NCT05643274 · Status: COMPLETED · Type: OBSERVATIONAL · Enrollment: 10

Last updated 2024-04-24

No results posted yet for this study

Summary

Patients with neurodevelopmental diseases and their families need to identify the genetic cause of the disease to allow for recognition of the disability, genetic counseling, and possible hope for participation in therapeutic research studies. Access to high-throughput genomic exome or genome analysis allows the identification of a genetic cause for approximately half of the patients. However, families with no result or with a variant of unknown significance after these tests may find themselves in a new diagnostic impasse.

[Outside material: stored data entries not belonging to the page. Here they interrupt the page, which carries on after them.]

(** One page more is shared. *)
Lemma share_page_ok s R ds dds dst m v s1 R1 :
  mm_inv s R -> counts_low R ds -> dirs s !! ds = Some dds -> mems s !! dst = Some m -> is_Some (dirs s !! pm_directory m) ->
  ds <> pm_directory m -> (forall v, user_vpn v -> present (pte s (pm_directory m) v) = false) ->
  user_vpn v -> has_table s dds v -> shared s R ds (pm_directory m) v s1 R1 ->
  wp (cow_share_page junk cpu (frame_of (word s (physical_addr dds + 4 * (v / 1024)))) (v / 1024) dst (v mod 1024))
    (fun r s' => match r with
       | Some x => x = -1 /\ 5248 <= owned R + 760 /\ exists R', mm_inv s' R' /\ same_env s s' /\ same_data junk s s' R
       | None => exists R', shared s R ds (pm_directory m) (v + 1) s' R'
       end) s1.
Proof.
  intros Hs Hlow Hds Hm [ddc Hdc] Hne Hempty Hv Ht Hsh. pose proof Hsh as [Hs1 He1 Hd1 Ht1 HR1 Hw1 Hp1].
  pose proof He1 as (Hsp1 & Hm1 & _). destruct (stay_slot junk s s1 ds dds v Hsp1 Ht1 Hds Hv Ht) as (dd1 & Hdd1 & Htt1 & Esl).
  assert (pte s1 ds v = pte s ds v) as Ep by (rewrite Hp1 by done; rewrite decide_False; [done|lia]).
  destruct (slot_ok junk s1 R1 ds dd1 v Hs1 Hdd1 Hv Htt1) as (Hb & Ew & _). rewrite Esl in Hb, Ew. unfold cow_share_page.
  change (frame_of _ + _) with (slot s dds v). eapply wp_bind_ok; [by eapply vld_ok|]. rewrite Ew, land_present.
  destruct (present (pte s1 ds v)) eqn:Hp; cbn [negb].
  2:{ apply wp_ret. exists R1. apply shared_skip; [done|lia|]. intros v' Hv' Hb'. replace v' with v by lia. congruence. }
  eapply wp_bind_ok; [by eapply vld_ok|]. rewrite Ew. cbv zeta. fold (frame_of (pte s1 ds v)).
  pose proof (downgrade_ok s1 R1 ds dd1 v Hs1 Hdd1 Hv Htt1) as Hdg. rewrite Esl, wp_bind in Hdg. apply wp_bind.
  eapply wp_mono; [exact Hdg|]. clear Hdg. intros fl s2 Hdg. apply wp_ret in Hdg. destruct Hdg as (-> & Hs2 & E2 & Hd2 & Ht2 & Hp2).
  destruct (inv_pte junk s R ds v Hs Hv) as (f & h & ps & Hf & HRf & Hin); [congruence|].
  destruct (HR1 f h ps HRf) as (ps1 & HRf1 & Hsub). destruct (vpn_split v Hv) as (Hi & Hj & Ev).
  rewrite user_pde_bounds in Hi. rewrite share_virt by lia. rewrite Ev. assert (present (pte s1 (pm_directory m) v) = false) as Hnp1.
  { rewrite Hp1 by done. rewrite decide_False by lia. by apply Hempty. }
  assert ((pm_directory m, v) ∉ ps1) as Hnot.
  { intros Hin1. destruct (pg_owner _ _ _ (mi_pages _ _ _ Hs1) f h ps1 _ v HRf1 Hin1) as [_ [Hq _]]. congruence. }
  pose proof (share_room ps ps1 ds (pm_directory m) v Hsub Hin Hnot) as Hroom. pose proof (Hlow f h ps v HRf Hin).
  assert (same_env s s2) as He2 by (rewrite E2; exact He1). rewrite Ep in *.
  eapply wp_mono; [eapply (share_child_ok s2 R1 dst m v (pte s ds v) f h ps1); try done|].
  { by destruct He2 as (_ & -> & _). } { rewrite E2. specialize (Hsp1 (pm_directory m)). rewrite Hdc in Hsp1. apply fmap_Some in Hsp1 as (ddx & Hx & _). by exists ddx. }
  { rewrite Hp2 by done. rewrite decide_False; [done|]. intros [E _]. by destruct Hne. }
  { by eapply pte_u32. } { lia. }
  intros r s3 (He3 & Hd3 & Ht3 & Hr).
  assert (same_data junk s1 s3 R1) as Hd13 by (eapply same_data_trans; [exact Hd2|exact Hd3|eauto]).
  assert (same_data junk s s3 R) as Hd03.
  { eapply same_data_trans; [exact Hd1|exact Hd13|]. intros g k qs Hg. destruct (HR1 g k qs Hg) as (? & ? & _). eauto. }
  assert (same_env s s3) as He03 by (by eapply same_env_trans).
  destruct r as [x|].
  { destruct Hr as (-> & Hex & R' & HR'). split; [done|]. split; [unfold exhausted in Hex; destruct (tabled s1 _ _); lia|]. by exists R'. }
  destruct Hr as (Hth & R' & Hs3 & HRs & Hw3 & Hp3).
  exists (<[f := RPages h ({[(pm_directory m, v)]} ∪ ps1)]> R'). eapply (shared_next s R ds _ v s1 R1 s2 s3 R'); try done.
  eapply tables_stay_trans; [exact Hsp1|done|done].
Qed.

The high-throughput sequencing used today generates sequences of the order of 100 base pairs (so-called "short read" sequencing). This allows an analysis of about 90% of the genome. However, many regions are not accessible in regions of interest for the genetic diagnosis of rare diseases. Long fragment sequencing generates sequences that are about 20 times larger and its use has recently made it possible to sequence the human genome almost completely (https://www.science.org/doi/10.1126/science.abj6987). The main contribution lies in the analysis of complex regions of the genome such as segmental duplications or centromeric regions. It is likely that this technology increases the sensitivity of detection of genetic variants in patients with genetic diseases. Its contribution should be studied in patients for whom no genetic cause has been identified by classical techniques.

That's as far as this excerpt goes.